- **What you need to do**
All lines from the one containing "([changelist_page])." down to the one containing "[validate_unique]) and the", both ends included, are to be given again exactly; omit the rest of the listing below.

- **Record set**
====================

(* ===== verification/Prelude.v ===== *)
(** * A verification development of django_blog_backend (the [blog] app)

    The program is a Django REST framework backend for a news site.  Its
    only bespoke logic lives in four files of [src/blog]:
    - [models.py]: the tables Category, News, Comment and Like, their
      foreign keys with their [on_delete] rules and the uniqueness
      constraints (unique category name and slug, unique news slug,
      [unique_together = (user, news)] on Like);
    - [serializers.py]: the wire representations, the fields a client may
      write, and two computed fields ([likes_count], [comments_count]) and
      one fallback field ([user_name]);
    - [views.py]: the view sets and their hooks ([get_queryset],
      [perform_create]), the [like] toggle action of [NewsViewSet], the
      per-article [comments] function view and registration;
    - [urls.py]: the routing table.

    How the parts interact.  Every request first passes the framework's
    pipeline (authentication, then the view's permission classes, then
    the handler).  Handlers read and write the database only through the
    ORM, whose behaviour is fixed by the declarations of [models.py]:
    inserts that violate a NOT NULL, foreign-key or unique constraint
    raise [IntegrityError]; deletes cascade or set to NULL.

    Layout of the development (one file per component, in dependency
    order):
    - [Prelude] (this file): the error taxonomy of the framework as a
      result monad ([result], with stdpp's [≫=]), row counting and
      [QuerySet.get] over [gmap] tables ([count_where], [qs_get]) with
      their algebra, Python string helpers ([py_strip], [py_truthy]), the
      [blog] hint database and the development's tactics.
    - [Models]: the four models of [models.py] and Django's [User] as
      records ([Category], [News], [Comment], [Like]); the database [DB]
      as one record of tables with their id sequences; the ORM operations
      the views call ([like_get], [like_insert], [like_create],
      [get_or_create] with its IntegrityError fallback, [like_update],
      [news_insert], [category_insert], [comment_insert], [like_delete],
      [news_delete] with CASCADE, [category_delete] with SET_NULL,
      [user_delete] with the three CASCADE keys to User); the
      invariant [db_wf] (sequences ahead of keys, foreign keys resolve,
      NOT NULL, unique constraints), an executable check of it
      ([db_wf_check]) and its preservation by every write; a sample
      database for the witnesses.
    - [Auth]: requests ([Request]: method, bearer token, the [category]
      query parameter, the clock), simplejwt's user lookup
      ([authenticate]), the permission classes and rest_framework's
      pipeline ([dispatch]: authenticate, check permissions, run the
      handler), and the permission class every view of [views.py]
      declares.
    - [Serializers]: the fields of [serializers.py] as rest_framework
      validates them ([char_field] with the validator list of a
      [CharField]: required, stripped, blank, [max_length], null
      characters, slug, [UniqueValidator]; primary-key fields; the
      [unique_together] check of [LikeSerializer]) and the
      representations ([comment_data] with [get_user_name], [news_data]
      with [get_likes_count] and [get_comments_count], [like_data]).
    - [NewsViews]: [NewsViewSet.get_queryset], [get_object] by slug
      through the queryset, and the [like] action.
    - [CommentsView]: the function view [comments], GET and POST.
    - [GenericViews]: the create routes of the four view sets with their
      [perform_create] hooks, the destroy routes of News and Category,
      and the partial update of Like.
    - [Registration]: [RegisterSerializer] (its fields as rest_framework
      builds them from Django's [User], its [create] hashing the
      password) and [RegisterView]; the login check of the token
      endpoint ([login]).
    - [ReadViews]: the list and retrieve routes of the four view sets
      (News in [Meta.ordering], the others in key order).
    - [UpdateViews]: the PUT and PATCH routes of the four view sets
      ([upd_field]: an absent key of a PATCH keeps the stored value) and
      the destroy routes of Comment and Like.
    - [Routing]: the URL table of [urls.py] ([url_patterns], tried in
      order by [resolve]; [route_path] is [reverse()]), the token views
      ([token_obtain] with its [password_field]), and [serve], the whole API: resolve the path, then run the view the
      route and the method select ([handle]); [serve_all] serves a
      sequence of requests.
    - [Schema]: the methods each route serves, as [handle] dispatches
      them, with the read-only and HEAD theorems of [serve].
    - [Concurrency]: the [like] action split at its queries ([worker_step]
      over [Phase]: the get, create and re-get of [get_or_create], the
      delete, the count), a pool of concurrent requests stepping one query
      of one request at a time ([pool_step]), a generic explorer listing
      every state a finitely branching step function reaches ([explore],
      proved complete) and schedules ([run_schedule], [serial]); a lone
      worker computes exactly the sequential handler ([lone_worker_run]).
    - [Race]: the abstraction of a pool of requests on one (user, news)
      pair to a finite system (the pair's row flag and each request's
      phase), proved a simulation ([race_sim]) that also computes every
      schedule exactly ([abs_run_schedule]), and the theorems on two and
      three toggles it gives on every database.
    - [Admin]: the change lists [admin.py] configures: [NewsAdmin]'s
      search ([smart_split] as Django's regular expression, unquoting,
      [icontains] as SQLite's [LIKE]), its list filters and order, and
      Django's default pagination of every registered admin
      ([changelist_page]).
    - [Bounds]: the [max_length] of every string column ([db_bounds])
      and its preservation by every handler and by [serve_all].
    - [AdminForms]: the add, change and delete views of the admin for
      the four models [admin.py] registers, with the [ModelForm] Django
      builds from [models.py] ([category_form_clean], [news_form_clean],
      [comment_form_clean], [like_form_clean]: field cleaning and
      [validate_unique]) and the save or delete it runs.

    How state and operations correspond to the code.  A handler is a
    function of the database and the request returning [Ok (answer,
    database')] or [Err e]; the views of [views.py] are handlers of the
    same name ([like], [comments], [get_queryset]) or named after the
    route ([news_create], [like_viewset_partial_update]).  Each handler
    writes at most once and only as its last database step (the like
    toggle writes in [get_or_create] or in the delete, never both), so an
    [Err] leaves the database as it was, which is what autocommit gives
    these handlers (the project does not set ATOMIC_REQUESTS).

    What the theorems show, by group (C<n> is the claim's id).
    - The like toggle ([NewsViews]): one call flips the existence of the
      caller's row and reports it with the article's row count after the
      call (C1); after [k] calls from no row there are [k mod 2] rows
      (C2); the count it reports exceeds [NewsSerializer]'s
      [likes_count] by exactly the article's rows flagged unliked, which
      POST /likes/ can write (C16).
    - The whole API ([Routing], [Schema]): every sequence of requests,
      on any path with any method and body, keeps the database invariant
      [db_wf], unique category names and slugs included (C5); GET, HEAD
      and OPTIONS never write (C6); the URL table and [reverse()] are
      inverse, so no pattern shadows another (C11); HEAD is answered as
      GET everywhere but on the [comments] function view, which answers
      405 (C12).
    - Comments ([CommentsView], [GenericViews], [UpdateViews]): GET lists
      exactly the article's comments, newest first, as many as
      [comments_count] (C10); an authenticated POST stores the caller's
      username and email whatever the body said (C3), while the generic
      /comments/ route stores the body's (C19) and lets any caller
      re-sign any comment by PATCH (C27); an anonymous POST never
      succeeds and, with a valid body, fails at the NOT NULL constraint
      of [Comment.user] (C4); the body must name [news], [name] and
      [email] even when the view overrides them (C18).
    - Articles, categories and users ([GenericViews], [ReadViews],
      [UpdateViews], [Models]): POST /news/ forces the author (C13); GET
      /news/ lists the queryset newest first (C26); DELETE cascades to
      comments and likes, for any authenticated caller (C14); deleting a
      user removes exactly the user's articles, comments and likes and
      the comments and likes of those articles, and keeps the invariant
      (C15).  The lemmas [category_destroy_sets_null], [like_errors] and
      [destroy_any_owner] show the SET_NULL of a category's articles,
      the order of the like action's errors and the deletes open to any
      caller.
    - The generic likes route ([GenericViews]): PATCH /likes/{id}/
      reassigns a row to another user (C20); a POST /likes/ naming
      another user is a 500 instead of a 400 (C21).
    - Registration ([Registration]): a registration inserts one user
      with the stripped username and the hash of the stripped password
      and answers without the password (C23); the token endpoint, whose
      fields strip the username and the password too, then accepts a
      password exactly when it is the registered one once stripped (C25).
    - Concurrent toggles ([Concurrency], [Race]): every interleaving of
      any number of like requests keeps the invariant, so (user, news)
      never has two rows (C7); on every database, two racing toggles
      from no row always split into one create and one delete, as the
      spec's section 4.2 asks (C8); but on every database three toggles
      have an interleaving that loses one (C9) and one that ends in a
      500 (C17), where no serial order does ([double_click_counts]: a
      reported count can match no serial order).
    - Column widths ([Bounds], [AdminForms]): every sequence of requests
      keeps each string column within its [max_length], except
      [Comment.name], which the per-article view fills with a username of
      up to 150 characters against its declared 100 (C22); such a
      comment, stored by the per-article view for any user whose
      username is longer than 100 characters, is refused by the admin's
      change form as it stands (C24).
    - The admin ([Admin], [AdminForms]): a search of plain words finds
      the articles holding every word in the title or the body (C28);
      the change list holds exactly the articles each list filter and
      the search select, newest first and then by key, each once (C30);
      a page holds at most 100 rows (200 with [?all]) and is a slice of
      that list ([changelist_page_bounds]); every add, change and delete
      view of the four registered models ends in the form with its
      errors, a write that keeps the invariant and the widths, or the
      redirect for a missing object, never in a database error (C29).

    Modelling choices.  Django's auto-increment keys are [nat] sequences
    kept in the database record; the UUID key of News is an [N] given to
    the create route (the environment's [uuid4()]), whose collision is an
    IntegrityError.  Timestamps are the [Z] clock value carried by the
    request ([timezone.now()]).  A query's [count()] is the size of a
    filtered map, [get()] is [qs_get], and [order_by] is stdpp's stable
    [merge_sort] of the rows.  Strings are [string]s whose characters are
    read as the code points U+0000 to U+00FF, so Python's [len] is
    [String.length] and [str.strip()] and the regular expressions are
    written for those code points.  Django's [EmailValidator] and Pillow's image
    check are parameters ([email_ok], [image_ok]), and so are Django's
    password hash and its check ([make_password], [check_password]): they
    belong to the libraries, not to this repository.  The database
    engine is taken to be SQLite, Django's default (the settings are not
    in the repository): it decides the case folding of [icontains] and
    that [VARCHAR] widths are not enforced.  No fuel is needed: every
    handler is a straight-line composition of total functions; [like_n]
    iterates the toggle by structural recursion on the number of calls.

    Bounds of the concurrency claims.  A request runs at most five
    queries ([phase_measure]), and the abstract system of [Race] has the
    same bound, so [explore] with fuel 10 lists every abstract state two
    requests reach ([explore_complete]); C8 checks them all, and the
    simulation carries the result to every database.  C7 holds for every
    database satisfying the invariant and any number of requests.  C9
    and C17 run a schedule of three requests on the abstract system,
    which [abs_run_schedule] shows computes the concrete one exactly, so
    their interleavings exist on every database where the user has no
    row for the article.

    Requests.  A request body is given as what each serializer reads of
    it ([Routing.Body], an absent key is [None]); a body that is not
    JSON (a 400 of the parser) is not modelled.  Paths are lists of
    segments ending in a slash; Django's redirect of a path without the
    final slash and the router's format-suffix routes ([.json]) are not
    modelled.  A failing request writes nothing ([serve_all] keeps the
    database), which holds because every handler raises before its
    first write or, after it, only where the invariant rules it out.

    Fuel.  [smart_split] of [Admin] runs its rounds with the length of
    the term as fuel; each round takes at least one character, so the
    fuel never runs out ([split_bits_fuel]: any larger fuel gives the
    same bits).

    Not modelled: the admin's staff permissions, its
    [prepopulated_fields] (filled in the browser) and its HTML; the
    deletion of a user through Django's own [UserAdmin] is the ORM
    operation [user_delete]; simplejwt's tokens: a request carries the
    user its token names ([req_token]), and the JWT encoding, signature,
    lifetimes and the Bearer header are left out, since they belong to
    the library and to the project's settings, which are not in the
    repository.  Nothing else of [src/blog] is left out: its remaining
    lines are imports and comments.  *)

From stdpp Require Import base gmap strings list list_numbers sorting.

Declare Scope blog_scope.
Delimit Scope blog_scope with blog.
Open Scope blog_scope.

====================

- **Answer box**
      ([changelist_page]).
    - [Bounds]: the [max_length] of every string column ([db_bounds])
      and its preservation by every handler and by [serve_all].
    - [AdminForms]: the add, change and delete views of the admin for
      the four models [admin.py] registers, with the [ModelForm] Django
      builds from [models.py] ([category_form_clean], [news_form_clean],
      [comment_form_clean], [like_form_clean]: field cleaning and
      [validate_unique]) and the save or delete it runs.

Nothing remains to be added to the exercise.